**DESCRIPTION OF THE TASK:**
What you produce should be every line from the data that includes "congruence".

**RECORDS PROVIDED:**
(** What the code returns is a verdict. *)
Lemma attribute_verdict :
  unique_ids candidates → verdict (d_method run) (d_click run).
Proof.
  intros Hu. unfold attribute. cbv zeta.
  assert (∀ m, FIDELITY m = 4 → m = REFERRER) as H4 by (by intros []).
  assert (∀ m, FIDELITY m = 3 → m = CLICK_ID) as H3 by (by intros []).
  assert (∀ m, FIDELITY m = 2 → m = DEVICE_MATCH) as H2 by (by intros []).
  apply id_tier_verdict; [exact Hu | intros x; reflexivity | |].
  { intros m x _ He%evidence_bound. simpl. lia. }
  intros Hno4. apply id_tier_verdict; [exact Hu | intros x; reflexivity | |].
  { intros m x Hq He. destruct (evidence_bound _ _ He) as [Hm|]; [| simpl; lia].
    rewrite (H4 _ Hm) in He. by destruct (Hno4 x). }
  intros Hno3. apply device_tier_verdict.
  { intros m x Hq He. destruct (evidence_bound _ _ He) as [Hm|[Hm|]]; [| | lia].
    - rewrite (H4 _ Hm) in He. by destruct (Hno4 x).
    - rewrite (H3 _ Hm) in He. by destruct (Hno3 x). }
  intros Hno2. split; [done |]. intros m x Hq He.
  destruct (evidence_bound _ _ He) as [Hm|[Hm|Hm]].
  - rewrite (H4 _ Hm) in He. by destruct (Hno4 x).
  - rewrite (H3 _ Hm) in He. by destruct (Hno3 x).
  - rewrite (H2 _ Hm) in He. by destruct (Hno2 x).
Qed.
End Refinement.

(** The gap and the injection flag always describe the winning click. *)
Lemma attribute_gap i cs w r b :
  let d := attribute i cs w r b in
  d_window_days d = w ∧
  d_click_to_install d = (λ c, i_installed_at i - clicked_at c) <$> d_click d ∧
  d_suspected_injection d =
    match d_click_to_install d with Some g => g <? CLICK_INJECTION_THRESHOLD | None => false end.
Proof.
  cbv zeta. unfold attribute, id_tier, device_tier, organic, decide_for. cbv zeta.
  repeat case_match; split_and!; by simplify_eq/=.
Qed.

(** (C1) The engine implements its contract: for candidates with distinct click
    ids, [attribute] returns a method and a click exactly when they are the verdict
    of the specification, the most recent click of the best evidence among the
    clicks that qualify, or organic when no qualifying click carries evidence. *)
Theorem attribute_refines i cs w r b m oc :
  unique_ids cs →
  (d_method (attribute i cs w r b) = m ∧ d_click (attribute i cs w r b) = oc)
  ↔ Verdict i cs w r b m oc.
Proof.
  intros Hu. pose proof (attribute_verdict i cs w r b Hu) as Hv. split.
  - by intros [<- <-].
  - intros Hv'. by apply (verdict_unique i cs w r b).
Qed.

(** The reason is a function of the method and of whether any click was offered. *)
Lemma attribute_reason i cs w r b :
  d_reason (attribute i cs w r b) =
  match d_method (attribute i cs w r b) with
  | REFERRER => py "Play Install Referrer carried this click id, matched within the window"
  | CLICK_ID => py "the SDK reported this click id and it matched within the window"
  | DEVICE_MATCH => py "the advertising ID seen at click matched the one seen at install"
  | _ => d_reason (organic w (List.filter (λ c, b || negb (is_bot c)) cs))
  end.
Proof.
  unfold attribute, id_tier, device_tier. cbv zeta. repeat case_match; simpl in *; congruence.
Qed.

---

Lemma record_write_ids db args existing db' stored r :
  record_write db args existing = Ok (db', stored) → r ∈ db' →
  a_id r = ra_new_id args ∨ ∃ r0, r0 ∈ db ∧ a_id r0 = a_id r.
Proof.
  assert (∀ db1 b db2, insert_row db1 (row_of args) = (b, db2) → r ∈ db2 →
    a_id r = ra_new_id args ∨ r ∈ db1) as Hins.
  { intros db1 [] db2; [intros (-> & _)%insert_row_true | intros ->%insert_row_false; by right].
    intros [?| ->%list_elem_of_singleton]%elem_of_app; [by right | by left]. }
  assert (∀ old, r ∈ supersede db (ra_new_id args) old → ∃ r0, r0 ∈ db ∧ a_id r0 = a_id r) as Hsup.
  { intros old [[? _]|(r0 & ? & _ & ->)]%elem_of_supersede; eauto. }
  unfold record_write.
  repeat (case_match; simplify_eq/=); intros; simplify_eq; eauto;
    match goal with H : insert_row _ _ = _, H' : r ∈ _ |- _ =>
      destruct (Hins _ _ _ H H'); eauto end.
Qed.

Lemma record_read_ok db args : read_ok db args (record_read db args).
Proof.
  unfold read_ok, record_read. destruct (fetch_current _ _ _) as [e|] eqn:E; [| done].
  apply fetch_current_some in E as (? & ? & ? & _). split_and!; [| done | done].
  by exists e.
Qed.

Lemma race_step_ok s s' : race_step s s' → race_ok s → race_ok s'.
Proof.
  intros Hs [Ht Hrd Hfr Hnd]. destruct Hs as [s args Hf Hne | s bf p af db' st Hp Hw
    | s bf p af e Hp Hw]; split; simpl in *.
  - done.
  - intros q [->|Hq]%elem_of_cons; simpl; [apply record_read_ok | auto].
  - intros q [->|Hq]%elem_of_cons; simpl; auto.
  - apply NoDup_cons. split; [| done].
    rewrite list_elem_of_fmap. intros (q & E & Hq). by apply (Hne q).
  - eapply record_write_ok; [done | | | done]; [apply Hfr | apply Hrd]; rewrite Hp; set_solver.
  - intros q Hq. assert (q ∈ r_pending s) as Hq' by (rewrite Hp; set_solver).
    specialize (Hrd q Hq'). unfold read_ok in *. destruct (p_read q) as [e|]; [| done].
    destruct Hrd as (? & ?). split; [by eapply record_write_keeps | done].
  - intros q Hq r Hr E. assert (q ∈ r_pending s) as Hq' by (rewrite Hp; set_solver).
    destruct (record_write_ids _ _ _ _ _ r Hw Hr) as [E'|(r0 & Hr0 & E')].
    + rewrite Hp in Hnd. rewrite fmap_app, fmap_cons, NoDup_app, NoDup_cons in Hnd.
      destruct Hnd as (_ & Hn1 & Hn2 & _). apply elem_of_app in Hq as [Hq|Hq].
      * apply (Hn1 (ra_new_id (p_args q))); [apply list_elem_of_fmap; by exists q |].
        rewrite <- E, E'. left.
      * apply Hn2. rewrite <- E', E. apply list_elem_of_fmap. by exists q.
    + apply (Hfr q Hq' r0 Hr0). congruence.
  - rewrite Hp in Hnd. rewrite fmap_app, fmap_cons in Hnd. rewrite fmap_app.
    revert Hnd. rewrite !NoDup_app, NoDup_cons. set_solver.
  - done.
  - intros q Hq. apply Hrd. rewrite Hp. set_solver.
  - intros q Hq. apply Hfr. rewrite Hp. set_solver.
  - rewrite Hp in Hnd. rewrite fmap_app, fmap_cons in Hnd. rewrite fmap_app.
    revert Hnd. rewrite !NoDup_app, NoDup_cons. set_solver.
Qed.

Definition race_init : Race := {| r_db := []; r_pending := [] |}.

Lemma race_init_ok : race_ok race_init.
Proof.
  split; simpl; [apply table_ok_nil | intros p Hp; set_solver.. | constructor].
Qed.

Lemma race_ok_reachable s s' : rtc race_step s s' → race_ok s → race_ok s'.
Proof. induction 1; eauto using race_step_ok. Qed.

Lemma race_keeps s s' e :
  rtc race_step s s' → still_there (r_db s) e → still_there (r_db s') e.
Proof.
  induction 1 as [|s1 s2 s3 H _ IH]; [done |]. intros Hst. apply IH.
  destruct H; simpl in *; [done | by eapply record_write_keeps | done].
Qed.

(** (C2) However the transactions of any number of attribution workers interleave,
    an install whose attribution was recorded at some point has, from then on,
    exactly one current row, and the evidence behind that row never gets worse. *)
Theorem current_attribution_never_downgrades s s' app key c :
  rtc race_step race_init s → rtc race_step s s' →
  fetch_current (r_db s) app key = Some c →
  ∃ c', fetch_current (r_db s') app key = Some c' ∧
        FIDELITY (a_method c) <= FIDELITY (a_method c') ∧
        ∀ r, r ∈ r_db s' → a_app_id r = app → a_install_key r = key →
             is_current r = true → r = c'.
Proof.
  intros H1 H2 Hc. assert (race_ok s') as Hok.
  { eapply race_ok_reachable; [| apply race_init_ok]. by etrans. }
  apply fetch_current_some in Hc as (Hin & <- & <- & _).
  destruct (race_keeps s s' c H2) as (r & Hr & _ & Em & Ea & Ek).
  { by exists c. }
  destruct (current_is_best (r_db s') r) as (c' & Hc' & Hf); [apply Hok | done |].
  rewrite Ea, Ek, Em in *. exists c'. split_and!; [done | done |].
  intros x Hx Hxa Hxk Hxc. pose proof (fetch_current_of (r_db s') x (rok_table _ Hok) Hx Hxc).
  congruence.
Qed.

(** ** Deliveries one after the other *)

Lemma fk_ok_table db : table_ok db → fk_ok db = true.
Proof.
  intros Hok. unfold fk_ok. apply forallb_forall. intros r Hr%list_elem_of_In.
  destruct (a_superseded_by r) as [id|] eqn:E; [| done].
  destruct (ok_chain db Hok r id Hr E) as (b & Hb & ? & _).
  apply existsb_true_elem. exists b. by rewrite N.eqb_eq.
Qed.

* * *

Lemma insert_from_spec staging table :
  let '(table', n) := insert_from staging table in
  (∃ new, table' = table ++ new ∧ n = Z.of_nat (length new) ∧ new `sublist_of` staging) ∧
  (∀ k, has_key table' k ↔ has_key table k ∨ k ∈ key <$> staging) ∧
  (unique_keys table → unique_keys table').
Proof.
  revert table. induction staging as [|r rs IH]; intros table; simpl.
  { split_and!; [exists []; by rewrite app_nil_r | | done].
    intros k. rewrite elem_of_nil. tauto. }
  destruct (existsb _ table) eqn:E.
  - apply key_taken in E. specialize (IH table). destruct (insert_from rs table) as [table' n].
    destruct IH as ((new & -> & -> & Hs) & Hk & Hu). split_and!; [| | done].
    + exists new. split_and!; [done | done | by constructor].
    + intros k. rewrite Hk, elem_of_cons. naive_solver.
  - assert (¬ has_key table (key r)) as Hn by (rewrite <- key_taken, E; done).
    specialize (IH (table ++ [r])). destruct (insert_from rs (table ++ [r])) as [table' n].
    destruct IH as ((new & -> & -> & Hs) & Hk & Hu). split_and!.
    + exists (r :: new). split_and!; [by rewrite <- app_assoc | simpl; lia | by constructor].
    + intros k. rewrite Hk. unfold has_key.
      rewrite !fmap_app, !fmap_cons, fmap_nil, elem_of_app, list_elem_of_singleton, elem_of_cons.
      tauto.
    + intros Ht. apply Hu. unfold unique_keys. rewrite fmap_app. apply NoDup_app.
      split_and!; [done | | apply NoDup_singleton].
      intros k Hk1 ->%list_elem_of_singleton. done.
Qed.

**RESPONSE TO THIS TASK:**
  unfold attribute, id_tier, device_tier. cbv zeta. repeat case_match; simpl in *; congruence.
    + apply (Hfr q Hq' r0 Hr0). congruence.
  congruence.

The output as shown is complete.